═════ EXTRACTED MATERIAL ═════

Lemma wf_settle (p : nat) (o : Outcome) (s : State) :
  wf s -> (p < promises s)%nat -> wf (exec (settle p o) s).
Proof.
  intros [Hs Ht Hw Hh Hr] Hp. unfold exec, settle, modify; simpl.
  destruct (outcome s p); [constructor; assumption |].
  constructor; simpl; try assumption.
  intros q o' Hin. apply in_app_or in Hin. destruct Hin as [Hin | Hin].
  - eapply Hs; eauto.
  - destruct Hin as [[= <- <-] | []]. exact Hp.
Qed.

Lemma wf_setOnMessage (h : Handler) (s : State) :
  wf s ->
  (forall c, h = OnSearch c -> (promise c < promises s)%nat) ->
  wf (snd (setOnMessage h s)).
Proof.
  intros H Hp. unfold setOnMessage.
  destruct (stockfish s) as [w |] eqn:E; simpl; [| exact H].
  destruct H as [Hs Ht Hw Hh Hr].
  constructor; simpl; try assumption.
  - intros w' c [= <-]. simpl. apply Hp.
  - intros _. discriminate.
Qed.

Lemma promises_setOnMessage (h : Handler) (s : State) :
  promises (snd (setOnMessage h s)) = promises s.
Proof. unfold setOnMessage. now destruct (stockfish s). Qed.

Lemma wf_setTimeout (p : nat) (v : EngineMove) (ms : Q) (s : State) :
  wf s -> (p < promises s)%nat -> wf (exec (setTimeout p v ms) s).
Proof.
  intros [Hs Ht Hw Hh Hr] Hp. unfold exec, setTimeout, modify; simpl.
  constructor; simpl; try assumption.
  intros t Hin. apply in_app_or in Hin. destruct Hin as [Hin | Hin].
  - auto.
  - destruct Hin as [<- | []]. exact Hp.
Qed.

Lemma wf_configureEngine (s : State) : wf s -> wf (exec configureEngine s).
Proof.
  intro H. unfold configureEngine. cbv zeta.
  rewrite exec_gets. repeat rewrite exec_seq.
  repeat apply wf_sendCommand. exact H.
Qed.

Lemma promises_configureEngine (s : State) :
  promises (exec configureEngine s) = promises s.
Proof.
  unfold configureEngine. cbv zeta.
  rewrite exec_gets. repeat rewrite exec_seq.
  now repeat rewrite promises_sendCommand.
Qed.

Lemma wf_startSearch (p : nat) (fen : string) (legalMoves : list string)
  (s : State) :
  wf s -> (p < promises s)%nat -> wf (exec (startSearch p fen legalMoves) s).
Proof.
  intros H Hp. unfold startSearch. cbv zeta.
  destruct (List.length legalMoves =? 0)%nat; [now apply wf_settle |].
  rewrite exec_seq, exec_gets, exec_bind.
  set (s1 := exec (sendCommand (Position fen)) s).
  assert (H1 : wf s1) by now apply wf_sendCommand.
  assert (Hp1 : (p < promises s1)%nat)
    by (unfold s1; now rewrite promises_sendCommand).
  set (h := OnSearch (freshSearch p legalMoves)).
  assert (H2 : wf (snd (setOnMessage h s1))).
  { apply wf_setOnMessage; [assumption |]. intros c [= <-]. exact Hp1. }
  destruct (fst (setOnMessage h s1)).
  - now apply wf_sendCommand.
  - apply wf_settle; [assumption |]. now rewrite promises_setOnMessage.
Qed.

Lemma wf_initializeEngine (loaded : bool) (s : State) :
  wf s -> wf (exec (initializeEngine loaded) s).
Proof.
  intro H. unfold initializeEngine. destruct loaded; [| exact H].
  repeat rewrite exec_seq. repeat apply wf_sendCommand.
  destruct H as [Hs Ht Hw Hh Hr].
  constructor; simpl; try assumption.
  - intros w h [= <-]. discriminate.
  - intros _. discriminate.
Qed.

Lemma wf_updateConfig (newConfig : PartialConfig) (s : State) :
  wf s -> wf (exec (updateConfig newConfig) s).
Proof.
  intro H. unfold updateConfig. rewrite exec_seq.
  apply wf_configureEngine. destruct H. now constructor.
Qed.

Lemma wf_newPromise (s : State) :
  wf s ->
  wf (snd (newPromise s)) /\
  fst (newPromise s) = promises s /\
  promises (snd (newPromise s)) = S (promises s).
Proof.
  intros [Hs Ht Hw Hh Hr]. repeat split; simpl; try assumption.
  - intros p o Hin. specialize (Hs p o Hin). lia.
  - intros t Hin. specialize (Ht t Hin). lia.
  - intros p fen Hin. specialize (Hw p fen Hin). lia.
  - intros w h Hw' Hon. specialize (Hh w h Hw' Hon). lia.
Qed.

═════

**BRIEF**
The answer consists solely of the lines from the one containing "assert (Hp1 : (p < promises s1)%nat)" through the last line of the data above, reproduced exactly.

**RESPONSE TO THE TASK**
  assert (Hp1 : (p < promises s1)%nat)
    by (unfold s1; now rewrite promises_sendCommand).
  set (h := OnSearch (freshSearch p legalMoves)).
  assert (H2 : wf (snd (setOnMessage h s1))).
  { apply wf_setOnMessage; [assumption |]. intros c [= <-]. exact Hp1. }
  destruct (fst (setOnMessage h s1)).
  - now apply wf_sendCommand.
  - apply wf_settle; [assumption |]. now rewrite promises_setOnMessage.
Qed.

Lemma wf_initializeEngine (loaded : bool) (s : State) :
  wf s -> wf (exec (initializeEngine loaded) s).
Proof.
  intro H. unfold initializeEngine. destruct loaded; [| exact H].
  repeat rewrite exec_seq. repeat apply wf_sendCommand.
  destruct H as [Hs Ht Hw Hh Hr].
  constructor; simpl; try assumption.
  - intros w h [= <-]. discriminate.
  - intros _. discriminate.
Qed.

Lemma wf_updateConfig (newConfig : PartialConfig) (s : State) :
  wf s -> wf (exec (updateConfig newConfig) s).
Proof.
  intro H. unfold updateConfig. rewrite exec_seq.
  apply wf_configureEngine. destruct H. now constructor.
Qed.

Lemma wf_newPromise (s : State) :
  wf s ->
  wf (snd (newPromise s)) /\
  fst (newPromise s) = promises s /\
  promises (snd (newPromise s)) = S (promises s).
Proof.
  intros [Hs Ht Hw Hh Hr]. repeat split; simpl; try assumption.
  - intros p o Hin. specialize (Hs p o Hin). lia.
  - intros t Hin. specialize (Ht t Hin). lia.
  - intros p fen Hin. specialize (Hw p fen Hin). lia.
  - intros w h Hw' Hon. specialize (Hh w h Hw' Hon). lia.
Qed.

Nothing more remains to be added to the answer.